======== EXERCISE MATERIAL ========

(* ===== verification/Prelude.v ===== *)
(** * SharkStore web console: verification library

    SharkStore is a distributed store; operators manage it with a web console.
    This library models the console's own scripts, under
    src/console/static/js/, the three widgets they depend on most (its table,
    its column grid and its date-time picker), the Go server behind them, under
    src/console/, and the management interface of the master server, in
    src/master-server/server/, as Rocq definitions and proves what they promise
    to the operator.  It is about the programs as they are written: their defects
    are theorems too.

    ** The program and its model

    A page of the console loads a script that fills tables, registers handlers
    and asks the server for data.  Everything after that is driven by events: a
    button, an answer to a dialog, the answer of the server.  The pages do not
    share state with each other; each of them shares the browser and a few
    helper scripts.  The console's server routes a request to an action, which
    checks its parameters and calls the service; the service works on its
    database, or signs the request and passes it on to the master server of the
    cluster.

    - [JsValue.v], [Json.v]: the JavaScript values and coercions that the
      scripts use, and [JSON.stringify] and [JSON.parse] with their round trip.
      Numbers are integers or NaN (the only division, of a table's offset by
      its page size, is exact where it is used); texts are UTF-8 byte strings, so
      lengths and positions count bytes; objects are association lists in
      insertion order.
    - [Browser.v]: a script is a tree of browser operations, [prog], with the
      callbacks it registers as subtrees.  [run] executes it on a [world]: form
      fields, script variables, a heap for captured objects, tables, the dialog
      on the screen, the pending requests and the log.  [step] is the event
      loop and [reachable] the states it can reach, for every user, every
      server ([env]) and every initial page.  jQuery's Ajax, SweetAlert's
      dialogs and bootstrap-table's methods are modelled as documented there.
    - [Logic.v]: a weakest-precondition calculus for contracts on what one
      event may log, and its soundness for the event loop.  [Contracts.v]: the
      promises of the pages as such contracts, gathered in a [policy]: what
      needs a confirmation, how many requests an event may send, which answers
      are shown, when success may be announced.  The class [Promising] is the
      interface between a page and the facts in [safe_step]; a page proves its
      instance by symbolic execution.  [Frame.v]: variables that a script does
      not write.  [Outputs.v]: what the log of a page can contain.
    - [Widgets.v], [Utils.v], [Batch.v], [DatePairs.v]: code that several
      scripts share or repeat (table columns, commons/utils.js, the batch
      buttons of the application lists, the fields of a period).  [Urls.v] and
      [Regex.v]: reading of addresses and regular expressions.

    One file per page, or per group of pages, each with a definition for each
    modelled function under the function's name, the actions of the page as an
    inductive type and the page itself:

    - [ClusterInfo.v]: cluster/loadInfoData.js
    - [RangeTopo.v]: cluster/rangetopu.js
    - [LockNsp.v], [ConfNsp.v]: apply/locknsplist.js, apply/confnsplist.js
    - [Pager.v]: apply/conflist.js, apply/locklist.js
    - [SqlApply.v]: apply/sqllist.js
    - [CreateTable.v]: createtables/createtable.js, edittable.js
    - [Tables.v]: createtables/tableslist.js, viewtablecolumn.js,
      topologymiss.js, rangedup.js
    - [ServerInfo.v]: serverInfo.js
    - [SqlConsole.v]: console/panel.js, viewconsole.js
    - [Users.v]: user/roleinfo.js, userinfo.js, userprivilege.js
    - [Scheduler.v]: system/scheduleadjust.js, schedulemanage.js,
      apply/locknspapply.js
    - [DateOrder.v]: theorems about the period fields of [DatePairs.v]
    - [Ranges.v]: range/peerinfo.js, unhealthyrange.js, unstablerange.js,
      cluster/topologylist.js, rangeopstopn.js, master/masterinfo.js
    - [Clusters.v]: bootstrap-table-demo.js (the list of clusters),
      cluster/initcluster.js, metadatacreatetable.js, index.js
    - [Metrics.v]: metric/metricmanage.js, metricserver.js
    - [Deploy.v]: cluster/source.js with its view, cluster/applycluster.js
    - [Console.v]: all pages together, one policy for each

    The table widget, plugins/bootstrap-table/bootstrap-table.min.js:

    - [BootstrapTable.v]: columns, search, filter, pages, body, selection,
      loading and removal, on a store of mutable row objects that the widget's
      two arrays share
    - [TableRefinement.v]: the simple table of [Browser.v], on which the pages
      are verified, as its abstraction
    - [TablePages.v]: selection and pages as the user sees them

    The grid of columns, plugins/jqgrid/validation/jsgrid.core.js with its fields,
    validation and load strategies:

    - [JsGrid.v]: rows on the screen and the array of items, which the page
      shares, insertion, editing, deletion, validation and pages
    - [ColumnGrid.v]: the grid as the pages that create and edit tables set it up

    The date-time picker, plugins/datapicker/bootstrap-datetimepicker.js:

    - [Calendar.v]: dates as time values, with the getters and setters of UTC
    - [DPGlobal.v]: formats, printing, parsing and the moves by months
    - [PickerText.v]: the texts of dates, read back and compared
    - [DateTimePicker.v]: the widget: a store of mutable dates (the date, the
      viewed date and the limits can be one object), its five panels, its
      operations, clicks and keys
    - [PickerCells.v], [PickerSafety.v], [PickerChoice.v]: what the panels show,
      the invariant over all actions, and a choice by three clicks

    The console's server, under src/console/:

    - [Backend.v]: errors, the routes of routers/router.go, the checks with which
      every action of controllers/ starts, Go's numbers and JSON, [handleAction]
    - [Served.v]: every page of [Console.v] composed with the routes and answers
    - [Creation.v]: the create-table page composed with the action behind it
    - [Applications.v], [Workflow.v], [Approvals.v]: the applications for
      namespaces and SQL in service/service.go, with their invariant, and the
      buttons that approve and reject them composed with the service
    - [Accounts.v]: privileges, roles and metric servers in service/service.go,
      composed with their pages and with the table widget

    The way to the master server of a cluster:

    - [Relay.v]: the methods of service/service.go that sign a request and pass
      it on, one definition each, with the address that [sendGetReq] builds
    - [Manage.v]: src/master-server/server/httpHandle.go and server.go: the
      signature, the addresses, and the reading of the parameters in each handler
      up to the call on the cluster, which is a [command]
    - [Operations.v]: a page, the console's server and the master together

    What these programs rely on and this library does not model is a parameter:
    the database ([Database], [AccountsDb] with the laws [DatabaseLaws] and
    [AccountsLaws]: an INSERT with the key of a row replaces it, a statement that
    fails changes nothing, a list is ordered and cut at its limits), the master as
    the applications see it ([Master], [MasterLaws]), the hash of a signature (a
    nonempty text without separators), the order in which Go walks through a map
    (some permutation), the network (which delivers a request and its answer), the
    time and the identifiers.  Each has an instance in memory, on which the
    witnesses of the theorems evaluate.

    ** What the theorems show

    - Safety of pages, in every reachable state ([console_safe], which covers
      every page, the [_safe] theorems, [cluster_changes_confirmed], [cluster_requests_paced],
      [cluster_answers_reported], [table_deletion_as_announced]): a request that
      changes something leaves only from the confirm button of the dialog that
      asked for it; an event sends a bounded number of requests and cancelling
      none; readable answers are shown; success is announced only if granted.
    - Payloads ([batch_buttons_outcome], [cluster_switches],
      [deploy_policy_saved], [range_requests_captured], [sql_table_target],
      [batchDeleteNode_payload], the [_deletion] theorems,
      [createTable_submission], [createip_submission], [query_submission],
      [sql_form_submission], [showRangeInfo_requests]): what is sent is what was
      selected or typed, and decodes to it; refused inputs send nothing.
    - The table widget: it refines the simple table ([widget_refines_table]);
      what is selected is what is ticked on the screen ([selected_visible]);
      its pages partition the rows, all of which can be reached
      ([pages_partition], [rows_reachable]); a list paged by the server asks for
      the right page ([server_page_asked]).
    - The date-time picker: no action throws and its state stays well formed
      ([picker_well_formed]); announced dates are within the limits
      ([announced_dates_in_range]); any shown instant can be chosen
      ([choose_instant]); the month panel is complete ([month_grid]); moving by
      months ends where it should ([moveMonth_terminates]); printed dates read
      back ([date_texts_read_back]) and are in the order of time
      ([picker_text_order]).
    - Tables and grids ([queryPut_delete_rows], [user_deletion],
      [lock_list_page_number], [pager_links], [result_grids_distinct]): what the
      page shows after the answer.
    - The grid of columns: whatever is typed, inserted, edited and deleted, the
      array that the page submits is the list of columns that the user sees
      ([grid_implements_columns], [column_entered], [column_renamed]).
    - Pages and server: what a page asks for has a handler, with the parameters
      its checks insist on ([requests_understood]); what the server answers is
      told ([server_outcomes_told]); the columns that are entered are the columns
      that the service gets ([table_creation_served]).
    - The service: the applications stay tidy under every history of requests
      ([applications_invariant]); an audit changes the selected applications and
      nothing else ([audits_end_to_end]); a list comes in pages that hold every
      application once ([namespace_pages]); a deletion of privileges, roles or
      metric servers is announced exactly if it is complete
      ([deletions_end_to_end]); a privilege that is announced is saved
      ([privilege_saved]).
    - The master: a request that the console accepts and passes on becomes the
      command that was meant, with its parameters ([commands_reach_master]); the
      refusals of the master are told, or lost, as stated ([refusals_told]).
    - Texts ([mycheck_dotted_quad], [html2Escape_shows], [copy_all_rows],
      [formatDate_order], [period_guard], [links_carry_arguments],
      [cluster_links]): round trips, escaping, and the order of printed dates,
      with the calendar of the Gregorian year proved monotone.
    - Defects ([deleteNode_row_stays], [default_period_order],
      [privilege_add_keeps_cluster], [column_after_dynamic_unchecked],
      [isIntType_only_BigInt], [edit_auto_increment_throws],
      [slave_deletion_loses_row], [disabled_previous_breaks],
      [unnamed_boxes_stay_selected], [first_year_disabled],
      [getCluster_keeps_last], [conf_refusal_unexplained],
      [html2Escape_reference_misread], [stale_row_deletes_last],
      [resubmission_drops_dynamic], [replace_range_rebuilds],
      [details_never_shown], [overlapping_applications],
      [audit_of_deleted_panics], [privilege_list_cut], [lists_refreshed],
      [name_cut], [task_operations_lost]): exact statements of where a program
      does not do what it means to.

    ** Bounds

    Loops that edit the array they walk through ([splice_loop], [split_loop])
    take as fuel the initial length of the array, which bounds their iterations
    because the index grows and the array does not ([splice_loop_enough],
    [split_columns_skip]); [Json.read] takes the length of the text, which
    [parse_stringify] shows to be enough.  The loops of the picker take constant
    fuel: 4 for the day that is beyond the end of a month, which
    [moveMonth_terminates] shows to be enough, 42 for the days of the month
    panel ([month_grid]), 60 for its minutes, because the step is at least 1.
    Printed dates are compared and read back for years of four digits.  The
    limits of the picker lie in such years, and its options are those of the
    pages ([usual] of [PickerSafety.v]).

    ** What is not modelled

    Third-party scripts (jQuery, AngularJS, SweetAlert, easyui, jqGrid, jsPlumb,
    echarts), except for the behaviour the pages rely on; of the table widget
    sorting, the card and detail views and the header; of the column grid sorting,
    filtering, loading from a server and the header; of the date-time picker
    the PHP formats, the view with am and pm, link fields, disabled dates, the
    mouse wheel and the placement on the page; drawing (connections between
    replicas, chart options), resize listeners and style classes that carry no
    state; the branches for Internet Explorer in the SQL console; the scripts that
    no page loads (task/, monitor/, the metadata pages at the root of static/js).

    Of the console's server the login, the sessions and the templates of the
    pages, and of its service the methods that are neither about applications,
    privileges, roles and metric servers nor pass a request on: the registration of
    clusters, SQL queries, locks and configuration items, the metric configuration,
    and those that put a table into the request or put the answers of the master
    together.  In [Served.v] their results are universally quantified.  Of the
    master server everything behind a [command]: the state of the cluster and its
    scheduling.  The data server, the gateway, the shared Go libraries and the
    tools are programs of their own.

    Statements are given to the database as values: what becomes of a text with a
    double quote or a backslash, which the service prints into its SQL as it is, is
    left open ([quotable] of [Accounts.v]). *)

From Stdlib Require Import Ascii DecimalString DecimalZ DecimalPos DecimalNat.
From Stdlib Require Export ZArith Lia Permutation.
From stdpp Require Export base list gmap strings option.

========

PROMPT » A single number is the answer: how many lines of the material contain "success"?

REPLY » 2